## Exercise details
Give back the lines of the records exactly, starting at the first and ending at the one with "Metadata.c_over_a (metadata s)".

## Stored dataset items
(** The axis ratio of a returned hcp cell: the resolved c/a ratio times
    [nz / nx]. *)
Lemma hcp_axis_ratio registry (G : Geometry) element structure_type lattice_constant
    nx ny nz c_over_a s :
  generate_structure registry element structure_type lattice_constant
    [nx; ny; nz] c_over_a = Ok s ->
  lower structure_type = "hcp" ->
  exists r,
    Metadata.c_over_a (metadata s) = Some r /\
    (c_over_a = Some r \/
     c_over_a = None /\
     exists element_props,
       dict_get registry element = Some element_props /\
       get_c_over_a element_props = Some r) /\
    list_norm (row 2 (cell s)) / list_norm (row 0 (cell s)) = r * IZR nz / IZR nx.
Proof.
  intros H Hst. apply generate_structure_Ok in H.
  destruct H as (rq & family & unit & nx' & ny' & nz' & Hrq & Hf & Hb & Hsz &
                 Hx & Hy & Hz & _ & ->).
  injection Hsz as <- <- <-.
  apply resolve_request_Ok in Hrq.
  destruct Hrq as (props & _ & _ & _ & Hreg & _ & Hrst & _ & _ & _ & _ & _ & Ha &
                   _ & _ & _ & Hcoa & Hpos).
  rewrite Hst in Hf, Hcoa, Hrst. simpl in Hf, Hcoa. injection Hf as <-.
  apply bulk_Ok in Hb. destruct Hb as (unit_cell & number & Hcell & _ & _ & _ & Hucell & _).
  destruct (req_c_over_a rq) as [r|] eqn:Hr; simpl in Hcell; [|discriminate].
  injection Hcell as <-.
  pose proof (Hpos Hst r eq_refl) as Hrpos.
  exists r. simpl. rewrite Hrst, Hr. simpl. split; [reflexivity|]. split.
  - destruct c_over_a as [r'|]; [left; congruence|].
    right. split; [reflexivity|]. exists props. split; [exact Hreg | congruence].
  - rewrite tile_cell, Hucell. simpl. unfold row. simpl.
    apply IZR_lt in Hx, Hz.
    set (a := req_lattice_constant rq) in *.
    assert (Hxa : 0 < IZR nx * a) by (apply Rmult_lt_0_compat; assumption).
    assert (Har : 0 < a * r) by (apply Rmult_lt_0_compat; assumption).
    assert (Hzc : 0 < IZR nz * (a * r)) by (apply Rmult_lt_0_compat; assumption).
    replace (IZR nx * (a * 1)) with (IZR nx * a) by ring.
    replace (IZR nx * (a * 0)) with 0 by ring.
    replace (IZR nz * 0) with 0 by ring.
    rewrite list_norm_axis0, list_norm_axis2 by lra.
    field. split; lra.
Qed.

(** *** Propagation of relative errors *)

Lemma near_exact q : 0 < q -> near 0 q q.
Proof. intros H. unfold near. split; [exact H | lra]. Qed.

Lemma near_weaken e e' x q : e <= e' -> near e x q -> near e' x q.
Proof. unfold near. intros He (Hq & H1 & H2). split; [exact Hq|]. nra. Qed.

Lemma near_fl fl eta omega e x q :
  accurate fl eta omega -> normal eta omega q -> 0 <= e <= 1 / 2 ->
  near e x q -> near (e + 2 * unit_roundoff) (fl x) q.
Proof.
  intros [_ Hfl] [Hlo Hhi] He (Hq & H1 & H2).
  assert (Hu : 0 < unit_roundoff < 1) by (unfold unit_roundoff; lra).
  set (u := unit_roundoff) in *.
  assert (Hx : 0 < x) by nra.
  assert (Hr : eta <= Rabs x <= omega) by (rewrite Rabs_pos_eq by lra; nra).
  specialize (Hfl x Hr). rewrite (Rabs_pos_eq x) in Hfl by lra.
  assert (Hux : 0 <= u * x) by (apply Rmult_le_pos; lra).
  assert (Hb : - (u * x) <= fl x - x <= u * x).
  { revert Hfl. unfold Rabs. destruct (Rcase_abs (fl x - x)); intros; lra. }
  split; [exact Hq|].
  assert (0 <= q * e * u) by (apply Rmult_le_pos; [apply Rmult_le_pos|]; lra).
  assert (q * e * u <= q * u) by nra.
  split; nra.
Qed.

Lemma near_scale k e x q : 0 < k -> near e x q -> near e (k * x) (k * q).
Proof.
  unfold near. intros Hk (Hq & H1 & H2). split; [now apply Rmult_lt_0_compat|].
  split; nra.
Qed.

Lemma near_mul e1 e2 x y q1 q2 :
  0 <= e1 <= 1 -> 0 <= e2 <= 1 ->
  near e1 x q1 -> near e2 y q2 -> near (2 * e1 + e2) (x * y) (q1 * q2).
Proof.
  unfold near. intros He1 He2 (Hq1 & H1 & H2) (Hq2 & H3 & H4).
  split; [now apply Rmult_lt_0_compat|].
  assert (Hq : 0 < q1 * q2) by now apply Rmult_lt_0_compat.
  assert (Hlo : q1 * (1 - e1) * (q2 * (1 - e2)) <= x * y).
  { apply Rmult_le_compat; nra. }
  assert (Hhi : x * y <= q1 * (1 + e1) * (q2 * (1 + e2))).
  { apply Rmult_le_compat; nra. }
  assert (0 <= e1 * e2 <= e1) by nra.
  split.
  - apply Rle_trans with (2 := Hlo).
    replace (q1 * (1 - e1) * (q2 * (1 - e2)))
      with (q1 * q2 * (1 - e1 - e2 + e1 * e2)) by ring.
    apply Rmult_le_compat_l; lra.
  - apply Rle_trans with (1 := Hhi).
    replace (q1 * (1 + e1) * (q2 * (1 + e2)))
      with (q1 * q2 * (1 + e1 + e2 + e1 * e2)) by ring.
    apply Rmult_le_compat_l; lra.
Qed.

Lemma near_sqrt e x q : 0 <= e <= 1 -> near e x q -> near e (sqrt x) (sqrt q).
Proof.
  unfold near. intros He (Hq & H1 & H2).
  assert (Hs : 0 < sqrt q) by now apply sqrt_lt_R0.
  assert (Hsq : sqrt q * sqrt q = q) by (apply sqrt_sqrt; lra).
  split; [exact Hs|]. split.
  - rewrite <- (sqrt_square (sqrt q * (1 - e))) by nra.
    apply sqrt_le_1_alt.
    replace (sqrt q * (1 - e) * (sqrt q * (1 - e)))
      with (sqrt q * sqrt q * ((1 - e) * (1 - e))) by ring.
    rewrite Hsq. apply Rle_trans with (2 := H1).
    apply Rmult_le_compat_l; nra.
  - rewrite <- (sqrt_square (sqrt q * (1 + e))) by nra.
    apply sqrt_le_1_alt.
    replace (sqrt q * (1 + e) * (sqrt q * (1 + e)))
      with (sqrt q * sqrt q * ((1 + e) * (1 + e))) by ring.
    rewrite Hsq. apply Rle_trans with (1 := H2).
    apply Rmult_le_compat_l; nra.
Qed.

Lemma near_div e1 e2 x y q1 q2 :
  0 <= e1 <= 1 / 4 -> 0 <= e2 <= 1 / 4 ->
  near e1 x q1 -> near e2 y q2 -> near (2 * e1 + 2 * e2) (x / y) (q1 / q2).
Proof.
  unfold near. intros He1 He2 (Hq1 & H1 & H2) (Hq2 & H3 & H4).
  assert (Hy : 0 < y) by nra.
  assert (Hq : 0 < q1 / q2) by now apply Rdiv_lt_0_compat.
  split; [exact Hq|].
  assert (E : q1 = q1 / q2 * q2) by (field; lra).
  split.
  - apply Rmult_le_reg_r with y; [exact Hy|].
    replace (x / y * y) with x by (field; lra).
    apply Rle_trans with (2 := H1).
    apply Rle_trans with (q1 / q2 * (1 - (2 * e1 + 2 * e2)) * (q2 * (1 + e2))).
    + apply Rmult_le_compat_l; [|exact H4]. apply Rmult_le_pos; lra.
    + replace (q1 * (1 - e1)) with (q1 / q2 * q2 * (1 - e1)) by (rewrite <- E; ring).
      replace (q1 / q2 * (1 - (2 * e1 + 2 * e2)) * (q2 * (1 + e2)))
        with (q1 / q2 * q2 * ((1 - (2 * e1 + 2 * e2)) * (1 + e2))) by ring.
      apply Rmult_le_compat_l; [rewrite <- E; lra | nra].
  - apply Rmult_le_reg_r with y; [exact Hy|].
    replace (x / y * y) with x by (field; lra).
    apply Rle_trans with (1 := H2).
    apply Rle_trans with (q1 / q2 * (1 + (2 * e1 + 2 * e2)) * (q2 * (1 - e2))).
    + replace (q1 * (1 + e1)) with (q1 / q2 * q2 * (1 + e1)) by (rewrite <- E; ring).
      replace (q1 / q2 * (1 + (2 * e1 + 2 * e2)) * (q2 * (1 - e2)))
        with (q1 / q2 * q2 * ((1 + (2 * e1 + 2 * e2)) * (1 - e2))) by ring.
      apply Rmult_le_compat_l; [rewrite <- E; lra | nra].
    + apply Rmult_le_compat_l; [|exact H3]. apply Rmult_le_pos; lra.
Qed.

Lemma near_within e x q : e <= 1 / 10000000000 -> near e x q -> within_1e10 x q.
Proof.
  unfold near, within_1e10. intros He (Hq & H1 & H2).
  rewrite (Rabs_pos_eq q) by lra. apply Rabs_le. split; nra.
Qed.

Ltac roundoff := unfold unit_roundoff; lra.

Ltac rounded Hacc N H :=
  eapply near_weaken; [| eapply (near_fl _ _ _ _ _ _ Hacc N); [| exact H]]; roundoff.

Ltac multiplied H1 H2 :=
  eapply near_weaken; [| eapply near_mul; [| | exact H1 | exact H2]]; roundoff.

(** The rounded norm of a rounded row [(n * a, 0, 0)] or [(0, 0, n * a)]:
    from the rounded product to the rounded square root. *)
Lemma rounded_axis_norm fl eta omega x q y :
  accurate fl eta omega -> normal eta omega q -> normal eta omega (q * q) ->
  near (8 * unit_roundoff) x q ->
  (y = fl (fl (x * x)) \/ y = fl (fl (fl (fl (x * x))))) ->
  near (34 * unit_roundoff) (fl (sqrt y)) q.
Proof.
  intros Hacc N N2 Hx Hy.
  assert (Hq : 0 < q) by apply Hx.
  assert (H1 : near (24 * unit_roundoff) (x * x) (q * q)) by multiplied Hx Hx.
  assert (H2 : near (26 * unit_roundoff) (fl (x * x)) (q * q)) by rounded Hacc N2 H1.
  assert (H3 : near (28 * unit_roundoff) (fl (fl (x * x))) (q * q))
    by rounded Hacc N2 H2.
  assert (H4 : near (30 * unit_roundoff) (fl (fl (fl (x * x)))) (q * q))
    by rounded Hacc N2 H3.
  assert (H5 : near (32 * unit_roundoff) (fl (fl (fl (fl (x * x))))) (q * q))
    by rounded Hacc N2 H4.
  assert (H6 : near (32 * unit_roundoff) y (q * q)).
  { destruct Hy as [-> | ->]; [|exact H5].
    eapply near_weaken; [|exact H3]. roundoff. }
  assert (H7 : near (32 * unit_roundoff) (sqrt y) q).
  { pose proof (near_sqrt (32 * unit_roundoff) _ _ ltac:(roundoff) H6) as H7.
    now rewrite sqrt_square in H7 by lra. }
  rounded Hacc N H7.
Qed.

## Exercise solution
(** The axis ratio of a returned hcp cell: the resolved c/a ratio times
    [nz / nx]. *)
Lemma hcp_axis_ratio registry (G : Geometry) element structure_type lattice_constant
    nx ny nz c_over_a s :
  generate_structure registry element structure_type lattice_constant
    [nx; ny; nz] c_over_a = Ok s ->
  lower structure_type = "hcp" ->
  exists r,
    Metadata.c_over_a (metadata s) = Some r /\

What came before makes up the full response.